Justina Segale Journal, September 23, 1897
Document 8: Journal 1, 23 September 1897, Santa Maria Institute Collection, Sisters of Charity
Archives, Mount Saint Joseph, Ohio.
At first supported by their superior and the archbishop, the Sisters soon faced opposition from others within the Church, as well as competition from better-funded Protestant schools and agencies. This entry suggests Sister Justina’s complex understanding of the spiritual and institutional aspects of her mission. While obedience to superiors influenced by opposition to their effort to assist Italian school children and their families posed obstacles, the spiritual model of Saint Theresa of Avila offered her encouragement within the framework of obedience and humility.
Sept. 23. Finding that no children came, we have been going around to visit the Italians trying to interest them in the school. All speak well of it, but few seem to have confidence in it. We have nothing to begin with, the basement of the Springer Institute and of St. Thomas' Church have nothing attractive; we have not succeeded in bringing the children there. We need a place where the poor may meet to receive benefits, and the rich meet to bestow them in the spirit of true Christian charity. As soon as we spoke of securing a place and asked permission to solicit donations, the opposition began, first from members of the Community itself who feared to involve the Community in debt, secondly from certain persons influential who do not see the necessity of this new work. And then other difficulties began to appear.
Later, having obtained full permission from Mother Mary Blanche, we awaited the decision of our ecclesiastical Superiors, the Most Rev.
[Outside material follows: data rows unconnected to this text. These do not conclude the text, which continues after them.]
(* fetch(request): one request on the network; resolves with whatever
   response comes back, rejects when none does. *)
Definition fetch (e : Env) (q : Request) : Promise World Response :=
  fun w => (settle (network e (net_log w) q), log_request q w).

(* Header names compare without regard to case. *)
Definition lower_ascii (a : ascii) : ascii :=
  let n := nat_of_ascii a in
  if ((65 <=? n) && (n <=? 90))%nat then ascii_of_nat (n + 32) else a.

Fixpoint lower (s : string) : string :=
  match s with
  | EmptyString => EmptyString
  | String a rest => String (lower_ascii a) (lower rest)
  end.

(* The value of a header: the values given under that name, joined. *)
Definition header_value (name : string) (hs : list (string * string))
  : option string :=
  match map snd (filter (fun h => lower (fst h) =? lower name) hs) with
  | [] => None
  | vs => Some (String.concat ", " vs)
  end.

Definition is_blank (a : ascii) : bool :=
  ((a =? " ") || (a =? "009"))%char.

Fixpoint all_blank (s : string) : bool :=
  match s with
  | EmptyString => true
  | String a rest => is_blank a && all_blank rest
  end.

Fixpoint drop_blanks (s : string) : string :=
  match s with
  | EmptyString => EmptyString
  | String a rest => if is_blank a then drop_blanks rest else s
  end.

Fixpoint drop_trailing_blanks (s : string) : string :=
  match s with
  | EmptyString => EmptyString
  | String a rest =>
      if all_blank s then EmptyString else String a (drop_trailing_blanks rest)
  end.

Definition trim (s : string) : string := drop_trailing_blanks (drop_blanks s).
Definition setLogs (f : list LogEntry -> list LogEntry) (s : AppState) : AppState :=
  {| logs := f (logs s); results := results s; isAnalyzing := isAnalyzing s;
     currentRequestId := currentRequestId s; analysisStatus := analysisStatus s |}.

Definition setResults (r : list AnalysisResult) (s : AppState) : AppState :=
  {| logs := logs s; results := r; isAnalyzing := isAnalyzing s;
     currentRequestId := currentRequestId s; analysisStatus := analysisStatus s |}.

Definition setIsAnalyzing (b : bool) (s : AppState) : AppState :=
  {| logs := logs s; results := results s; isAnalyzing := b;
     currentRequestId := currentRequestId s; analysisStatus := analysisStatus s |}.

Definition setCurrentRequestId (r : option string) (s : AppState) : AppState :=
  {| logs := logs s; results := results s; isAnalyzing := isAnalyzing s;
     currentRequestId := r; analysisStatus := analysisStatus s |}.

Definition setAnalysisStatus (a : option StatusName) (s : AppState) : AppState :=
  {| logs := logs s; results := results s; isAnalyzing := isAnalyzing s;
     currentRequestId := currentRequestId s; analysisStatus := a |}.

Definition App := World AppState.

Definition set (f : AppState -> AppState) : M AppState unit := act (set_ui f).

Definition info (m : string) : LogEntry := {| level := INFO; message := m |}.
Definition warning (m : string) : LogEntry := {| level := WARNING; message := m |}.
Definition error (m : string) : LogEntry := {| level := ERROR; message := m |}.

(** [setLogs(prev => [...prev, entry])]. *)
Definition appendLog (entry : LogEntry) : M AppState unit :=
  set (setLogs (fun prev => prev ++ [entry])).

(** [getStatusMessage]; every status has an entry in the table, so the
    fallback [|| status] is never taken. *)
Definition getStatusMessage (s : StatusName) : string :=
  match s with
  | PENDING => "⏳ Очікування початку аналізу..."
  | CLONING => "📥 Клонування репозиторію..."
  | ANALYZING => "🔍 Аналіз Java файлів..."
  | COMPLETED => "✅ Аналіз завершено"
  | FAILED => "❌ Помилка аналізу"
  end.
Archbishop.
At first, his permission and blessing to the work were given heartily, but since certain difficulties have been represented to him, he wishes to reconsider the matter. We begin to realize that no good work can succeed without its cross, for that is the seal of him who died on the cross. If it is His work it will succeed despite all opposition—if it is not His work, we do not want it to succeed. But it is manifestly His work so we do not fear though we have nothing to begin with. We found a penny on the street so that is the nucleus of the fund for the purchase of a house. St. Theresa, when undertaking a certain foundation without means, said something to this effect: “A few pennies and Theresa are nothing; a few pennies, Theresa and God are omnipotent.” This has been my inspiration and so I have written as our motto: “Un soldo e due Sorelle son niente. Un soldo, due Sorelli e Dio sono omnipotente.” This day will be memorable as a day of difficulties. His Grace, the Most Rev. Archbishop has said he wishes to think the matter over for some time, and to consult with others before undertaking anything. We are to meet him next Friday.